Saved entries
(* ===== verification/GlobalReduce.v ===== *)
(** * Reductions over all processes

    Models pmacc/algorithms/GlobalReduce.hpp and pmacc/mpi/MPIReduce.hpp with its reduce
    methods, on top of [Reduce] and the communicators of [Communicators].  The processes call
    [participate] and the reduction together; the class [MpiCollectives] is what MPI documents
    of a split and of a reduction. *)
From Stdlib Require Import ZArith Lia.
From stdpp Require Import base list list_numbers numbers strings.
From S2P Require Import Prelude Outcome Communicators Reduce.
Open Scope Z_scope.

(** A split: of color and key of every process, rank and size in the new communicator; a
    reduction: of the operands by rank, the result. *)
Class MpiCollectives (V : Type) (func : V -> V -> V) : Type := {
  split_all : list (option Z * Z) -> list (option (Z * Z));
  combine_all : list V -> V;
  split_length l : length (split_all l) = length l;
  split_none l p key : l !! p = Some (None, key) -> split_all l !! p = Some None;
  (** Ranks follow the keys; here the keys of a color increase with the process. *)
  split_some l p c key :
    (forall i j ki kj, l !! i = Some (Some c, ki) -> l !! j = Some (Some c, kj) -> (i < j)%nat -> ki < kj) ->
    l !! p = Some (Some c, key) ->
    split_all l !! p = Some (Some (Z.of_nat (length (filter (fun x => x.1 = Some c) (take p l))),
                                   Z.of_nat (length (filter (fun x => x.1 = Some c) l))));
  combine_fold l : l <> [] -> Some (combine_all l) = sfold func l;
}.

Section GlobalReduce.
Context {V : Type} (func : V -> V -> V) `{MC : MpiCollectives V func}.

(** ** MPIReduce *)

Record MPIReduce := mkMPIReduce {
  caravanCommunicator : option CommunicatorInfo;
  mr_mpiRank : Z;
  mr_numRanks : Z;
  isMPICommInitialized : bool;
}.

Definition MPIReduce_init : MPIReduce := mkMPIReduce None (-1) 0 false.

(** [participate] of one process, given what its split returned; a new communicator gets
    the id [id]. *)
Definition MPIReduce_participate (id : Z) (split : option (Z * Z)) : MPIReduce :=
  match split with
  | Some (rank, size) => mkMPIReduce (Some (mkInfo id rank size)) rank size true
  | None => mkMPIReduce None (-1) 0 true
  end.

(** The methods AllReduce and Reduce with their [hasResult]. *)
Inductive ReduceMethod : Type := MethodAllReduce | MethodReduce.
Definition method_hasResult (m : ReduceMethod) (mpiRank : Z) : bool :=
  match m with MethodAllReduce => negb (mpiRank =? -1) | MethodReduce => mpiRank =? 0 end.

(** ** GlobalReduce *)

Record GlobalReduce := mkGlobalReduce { isParticipating : bool; mpi_reduce : MPIReduce }.

(** [participate] on all processes: color 0 or none, the key is the rank in the world. *)
Definition color_of (isActive : bool) : option Z := if isActive then Some 0 else None.
Definition participate_all (id : Z) (actives : list bool) : list GlobalReduce :=
  let splits := split_all (zip_with (fun (a : bool) key => (color_of a, key)) actives (seqZ 0 (Z.of_nat (length actives)))) in
  zip_with (fun a sp => mkGlobalReduce a (MPIReduce_participate id sp)) actives splits.

Definition hasResult (m : ReduceMethod) (g : GlobalReduce) : bool := method_hasResult m g.(mpi_reduce).(mr_mpiRank).

(** What a process gives to the device reduction: how launches run, the scratch buffer, the
    source and its length. *)
Record Input := mkInput { in_runs : Z -> Z -> Z -> Run V; in_buffer : Cells (V := V); in_src : Cells (V := V); in_n : Z }.

Context (byte sharedMemByte sz : Z).

Definition local_reduce (x : Input) : option V := reduce func x.(in_runs) byte sharedMemByte sz x.(in_src) x.(in_n) x.(in_buffer).

(** operator() on all processes.  [None] is a process for which a device reduction does not
    return; [unset] is the value of an uninitialised variable, [zero] that of [Type()]. *)
Definition global_reduce (m : ReduceMethod) (unset zero : V) (gs : list GlobalReduce) (inputs : list Input) : option (list (outcome V)) :=
  locals ← mapM (fun '(g, x) => if isParticipating g then v ← local_reduce x; Some [v] else Some []) (zip gs inputs);
  let globalResult := combine_all (concat locals) in
  Some (map (fun g =>
    if isParticipating g then
      match g.(mpi_reduce).(caravanCommunicator) with
      | None => Throw logic_error "Inactive rank cannot submit an MPI reduction"
      | Some info => Ret (match m with
                          | MethodAllReduce => globalResult
                          | MethodReduce => if info.(ci_rank) =? 0 then globalResult else unset
                          end)
      end
    else Ret zero) gs).

(** ** All processes *)

Context {Hassoc : Assoc (=) func} {Hcomm : Comm (=) func}.

Definition input_ok (x : Input) : Prop := fair x.(in_runs) /\ 1 <= x.(in_n) <= 2 ^ 31.
Definition elements (x : Input) : list V := map x.(in_src) (seqZ 0 x.(in_n)).

Lemma local_reduce_fold x :
  0 < sz -> sz <= byte < 2 ^ 32 -> 2 * sz <= sharedMemByte -> input_ok x ->
  exists v, local_reduce x = Some v /\ Some v = sfold func (elements x).
Proof using Hassoc Hcomm.
  intros H1 H2 H3 [Hf Hn].
  destruct (enqueueReduction_spec func (in_runs x) Hf byte sharedMemByte sz H1 H2 H3 (in_src x) (in_n x) (in_buffer x) Hn) as (d & E & Hs & _).
  exists (d 0). unfold local_reduce, reduce. rewrite E. done.
Qed.

Lemma count_active (actives : list bool) k z n :
  Z.of_nat (length actives) <= n ->
  length (filter (fun x : option Z * Z => x.1 = Some 0) (take k (zip_with (fun (a : bool) key => (color_of a, key)) actives (seqZ z n)))) =
  length (filter (fun b : bool => b = true) (take k actives)).
Proof using Type.
  revert n z k. induction actives as [|b l IH]; intros n z k Hn; [by destruct k|].
  rewrite length_cons in Hn. rewrite seqZ_cons by lia. destruct k as [|k]; [done|]. cbn [zip_with take].
  specialize (IH (Z.pred n) (Z.succ z) k ltac:(lia)). rewrite !filter_cons. destruct b; cbn [fst color_of].
  - rewrite !decide_True by done. cbn [length]. by rewrite IH.
  - rewrite !decide_False by done. exact IH.
Qed.

Lemma participate_lookup id actives p a :
  actives !! p = Some a ->
  participate_all id actives !! p =
    Some (mkGlobalReduce a (MPIReduce_participate id
      (if a then Some (Z.of_nat (length (filter (fun b : bool => b = true) (take p actives))), Z.of_nat (length (filter (fun b : bool => b = true) actives)))
       else None))).
Proof using Type.
  intros Hp. unfold participate_all.
  set (l := zip_with (fun (a : bool) key => (color_of a, key)) actives (seqZ 0 (Z.of_nat (length actives)))).
  assert (Hl : forall i b, actives !! i = Some b -> l !! i = Some (color_of b, Z.of_nat i)).
  { intros i b Hi. unfold l. rewrite lookup_zip_with, Hi. cbn. rewrite lookup_seqZ_lt; [done|]. apply lookup_lt_Some in Hi. lia. }
  assert (Hlen : length l = length actives) by (unfold l; rewrite length_zip_with, length_seqZ; lia).
  assert (Hcount : forall k, length (filter (fun x : option Z * Z => x.1 = Some 0) (take k l)) = length (filter (fun b : bool => b = true) (take k actives))).
  { intros k. unfold l. apply count_active. lia. }
  rewrite lookup_zip_with, Hp. cbn.
  assert (Hsp : split_all l !! p = Some (if a then Some (Z.of_nat (length (filter (fun b : bool => b = true) (take p actives))),
                  Z.of_nat (length (filter (fun b : bool => b = true) actives))) else None)).
  { destruct a.
    - rewrite (split_some l p 0 (Z.of_nat p)); [| |by apply (Hl p true)].
      + rewrite Hcount. specialize (Hcount (length l)). rewrite firstn_all, Hlen, firstn_all in Hcount. by rewrite Hcount.
      + intros i j ki kj Hi Hj Hij. unfold l in Hi, Hj. rewrite lookup_zip_with in Hi, Hj.
        destruct (actives !! i) as [b1|] eqn:E1; [|done]. destruct (actives !! j) as [b2|] eqn:E2; [|done]. cbn in Hi, Hj.
        pose proof (lookup_lt_Some _ _ _ E1). pose proof (lookup_lt_Some _ _ _ E2).
        rewrite lookup_seqZ_lt in Hi, Hj by lia. cbn in Hi, Hj. injection Hi as _ <-. injection Hj as _ <-. lia.
    - eapply split_none. by apply (Hl p false). }
  by rewrite Hsp.
Qed.

(** The inputs of the processes that take part. *)
Definition taking_part (actives : list bool) (inputs : list Input) : list Input := map snd (filter (fun x : bool * Input => x.1 = true) (zip actives inputs)).

Lemma locals_fold actives gs inputs :
  0 < sz -> sz <= byte < 2 ^ 32 -> 2 * sz <= sharedMemByte ->
  Forall input_ok (taking_part actives inputs) ->
  Forall2 (fun a g => isParticipating g = a) actives gs -> length inputs = length actives ->
  exists locals, mapM (fun '(g, x) => if isParticipating g then v ← local_reduce x; Some [v] else Some []) (zip gs inputs) = Some locals /\
    sfold func (concat locals) = sfold func (taking_part actives inputs ≫= elements) /\
    (concat locals = [] -> taking_part actives inputs = []).
Proof using Hassoc Hcomm.
  intros H1 H2 H3 Hok Hgs. revert inputs Hok. induction Hgs as [|a g actives gs Hg Hgs IH]; intros [|x inputs] Hok Hl; try discriminate Hl.
  { by exists []. }
  injection Hl as Hl. unfold taking_part in *.
  change (zip (a :: actives) (x :: inputs)) with ((a, x) :: zip actives inputs) in *.
  change (zip (g :: gs) (x :: inputs)) with ((g, x) :: zip gs inputs). cbn [mapM].
  rewrite filter_cons in *. rewrite Hg. destruct a; cbn [fst] in *.
  - rewrite decide_True in * by done. cbn [map snd] in *. apply list.Forall_cons in Hok as [Hx Hok].
    destruct (local_reduce_fold x H1 H2 H3 Hx) as (v & E & Hv). destruct (IH inputs Hok Hl) as (locals & E' & Hs & _).
    rewrite E. cbn [mbind option_bind] in *. rewrite E'. exists ([v] :: locals). split; [done|]. cbn [concat list_bind]. split; [|done].
    change (mbind elements ?l) with (list_bind _ _ elements l) in *. rewrite !sfold_app by done. rewrite Hs. f_equal. exact Hv.
  - rewrite decide_False in * by done. destruct (IH inputs Hok Hl) as (locals & E' & Hs & Hn). cbn [mbind option_bind] in *. rewrite E'.
    exists ([] :: locals). by split_and!.
Qed.

Lemma count_zero (l : list bool) : length (filter (fun b : bool => b = true) l) = 0%nat <-> Forall (fun b => b = false) l.
Proof using Type.
  induction l as [|b l IH]; [split; [constructor|done]|]. rewrite filter_cons, list.Forall_cons, <- IH. destruct b.
  - rewrite decide_True by done. split; [done|]. by intros [? _].
  - rewrite decide_False by done. tauto.
Qed.

(** The reduction over all processes.  After [participate], every process for which
    [hasResult] says so gets the fold of all elements of all processes that take part; with
    AllReduce these are the processes that take part, with Reduce the first of them; the
    others get [Type()]. *)
Theorem global_reduce_all id m unset zero actives inputs :
  0 < sz -> sz <= byte < 2 ^ 32 -> 2 * sz <= sharedMemByte ->
  length inputs = length actives -> Forall input_ok (taking_part actives inputs) ->
  let gs := participate_all id actives in
  exists rs, global_reduce m unset zero gs inputs = Some rs /\
    forall p a, actives !! p = Some a ->
      exists g r, gs !! p = Some g /\ rs !! p = Some (Ret r) /\
        (hasResult m g = true -> Some r = sfold func (taking_part actives inputs ≫= elements)) /\
        (a = false -> r = zero) /\
        (hasResult m g = true <-> a = true /\ (m = MethodReduce -> forall q, (q < p)%nat -> actives !! q = Some false)).
Proof using Hassoc Hcomm.
  intros H1 H2 H3 Hl Hok gs.
  assert (Hgs : Forall2 (fun a g => isParticipating g = a) actives gs).
  { apply Forall2_same_length_lookup. split.
    - unfold gs, participate_all. rewrite length_zip_with, split_length, length_zip_with, length_seqZ. lia.
    - intros i a g Ha Hg. unfold gs in Hg. rewrite (participate_lookup id _ _ _ Ha) in Hg. by injection Hg as <-. }
  destruct (locals_fold actives gs inputs H1 H2 H3 Hok Hgs Hl) as (locals & E & Hs & Hn).
  unfold global_reduce. rewrite E. cbn [mbind option_bind]. eexists. split; [done|]. intros p a Ha.
  pose proof (participate_lookup id actives p a Ha) as Hg. fold gs in Hg.
  set (before := length (filter (fun b : bool => b = true) (take p actives))) in *.
  assert (Hbefore : before = 0%nat <-> forall q, (q < p)%nat -> actives !! q = Some false).
  { unfold before. rewrite count_zero, Forall_lookup. pose proof (lookup_lt_Some _ _ _ Ha). split.
    - intros Hf q Hq. destruct (lookup_lt_is_Some_2 actives q ltac:(lia)) as [b Hb]. rewrite Hb. f_equal. apply (Hf q). by rewrite lookup_take_lt.
    - intros Hf q b Hb. apply lookup_take_Some in Hb as [Hb Hq]. rewrite Hf in Hb by done. by injection Hb. }
  assert (Hne : a = true -> concat locals <> []).
  { intros -> He. specialize (Hn He). destruct (lookup_lt_is_Some_2 inputs p) as [x Hx]; [rewrite Hl; by eapply lookup_lt_Some|].
    assert (Hin : x ∈ taking_part actives inputs); [|rewrite Hn in Hin; by apply elem_of_nil in Hin].
    unfold taking_part. apply list_elem_of_fmap. exists (true, x). split; [done|]. apply list_elem_of_filter. split; [done|].
    apply (list_elem_of_lookup_2 _ p). rewrite lookup_zip_with, Ha, Hx. done. }
  exists (mkGlobalReduce a (MPIReduce_participate id (if a then Some (Z.of_nat before, Z.of_nat (length (filter (fun b : bool => b = true) actives))) else None))).
  rewrite list_lookup_fmap, Hg. cbn [fmap option_fmap option_map isParticipating]. destruct a; cbn [MPIReduce_participate mpi_reduce caravanCommunicator ci_rank].
  - eexists. split; [done|]. split; [done|]. unfold hasResult. cbn [mpi_reduce mr_mpiRank]. rewrite <- Hs, <- combine_fold by (by apply Hne). split_and!.
    + destruct m; cbn; [done|]. by intros ->.
    + done.
    + destruct m; cbn; [destruct (Z.eqb_spec (Z.of_nat before) (-1)); [lia|]; split; [by split|done]|].
      rewrite Z.eqb_eq. split; [intros Hz; split; [done|]; intros _; apply Hbefore; lia|]. intros [_ H]. specialize (H eq_refl). apply Hbefore in H. lia.
  - eexists. split; [done|]. split; [done|]. split_and!; [by destruct m|done|]. destruct m; cbn; split; try done; by intros [? _].
Qed.
End GlobalReduce.

(** ** A run *)

(** Ranks and the sum as MPI documents them, for keys that increase with the process. *)
Definition ref_split (l : list (option Z * Z)) : list (option (Z * Z)) :=
  imap (fun p x => match x.1 with
                   | Some c => Some (Z.of_nat (length (filter (fun x => x.1 = Some c) (take p l))),
                                     Z.of_nat (length (filter (fun x => x.1 = Some c) l)))
                   | None => None
                   end) l.

#[export] Instance sum_collectives : MpiCollectives Z Z.add.
Proof.
  refine {| split_all := ref_split; combine_all l := fold_right Z.add 0 l |}.
  - intros l. apply length_imap.
  - intros l p key Hp. unfold ref_split. by rewrite list_lookup_imap, Hp.
  - intros l p c key _ Hp. unfold ref_split. by rewrite list_lookup_imap, Hp.
  - intros [|x l] Hne; [done|]. clear Hne. revert x. induction l as [|y l IH]; intros x; [cbn; by rewrite Z.add_0_r|].
    rewrite (sfold_cons _ x), <- (IH y). reflexivity.
Defined.

(** Three processes, of which the second does not take part. *)
Definition demo_inputs : list (Input (V := Z)) :=
  [mkInput demo_runs (fun _ => 7) (fun i => i + 1) 100; mkInput demo_runs (fun _ => 7) (fun i => i) 5;
   mkInput demo_runs (fun _ => 7) (fun i => 1000 * i) 3].
Example demo_global :
  global_reduce Z.add 512 16 8 MethodReduce (-1) 0 (participate_all Z.add 1 [true; false; true]) demo_inputs =
  Some [Ret 8050; Ret 0; Ret (-1)].
Proof. vm_compute. reflexivity. Qed.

- **Assignment**
Could you repeat exactly the lines above from the line with "Definition color_of (isActive" up to and including the line with "zip_with (fun a", and only those?

- **Finished exercise**
Definition color_of (isActive : bool) : option Z := if isActive then Some 0 else None.
Definition participate_all (id : Z) (actives : list bool) : list GlobalReduce :=
  let splits := split_all (zip_with (fun (a : bool) key => (color_of a, key)) actives (seqZ 0 (Z.of_nat (length actives)))) in
  zip_with (fun a sp => mkGlobalReduce a (MPIReduce_participate id sp)) actives splits.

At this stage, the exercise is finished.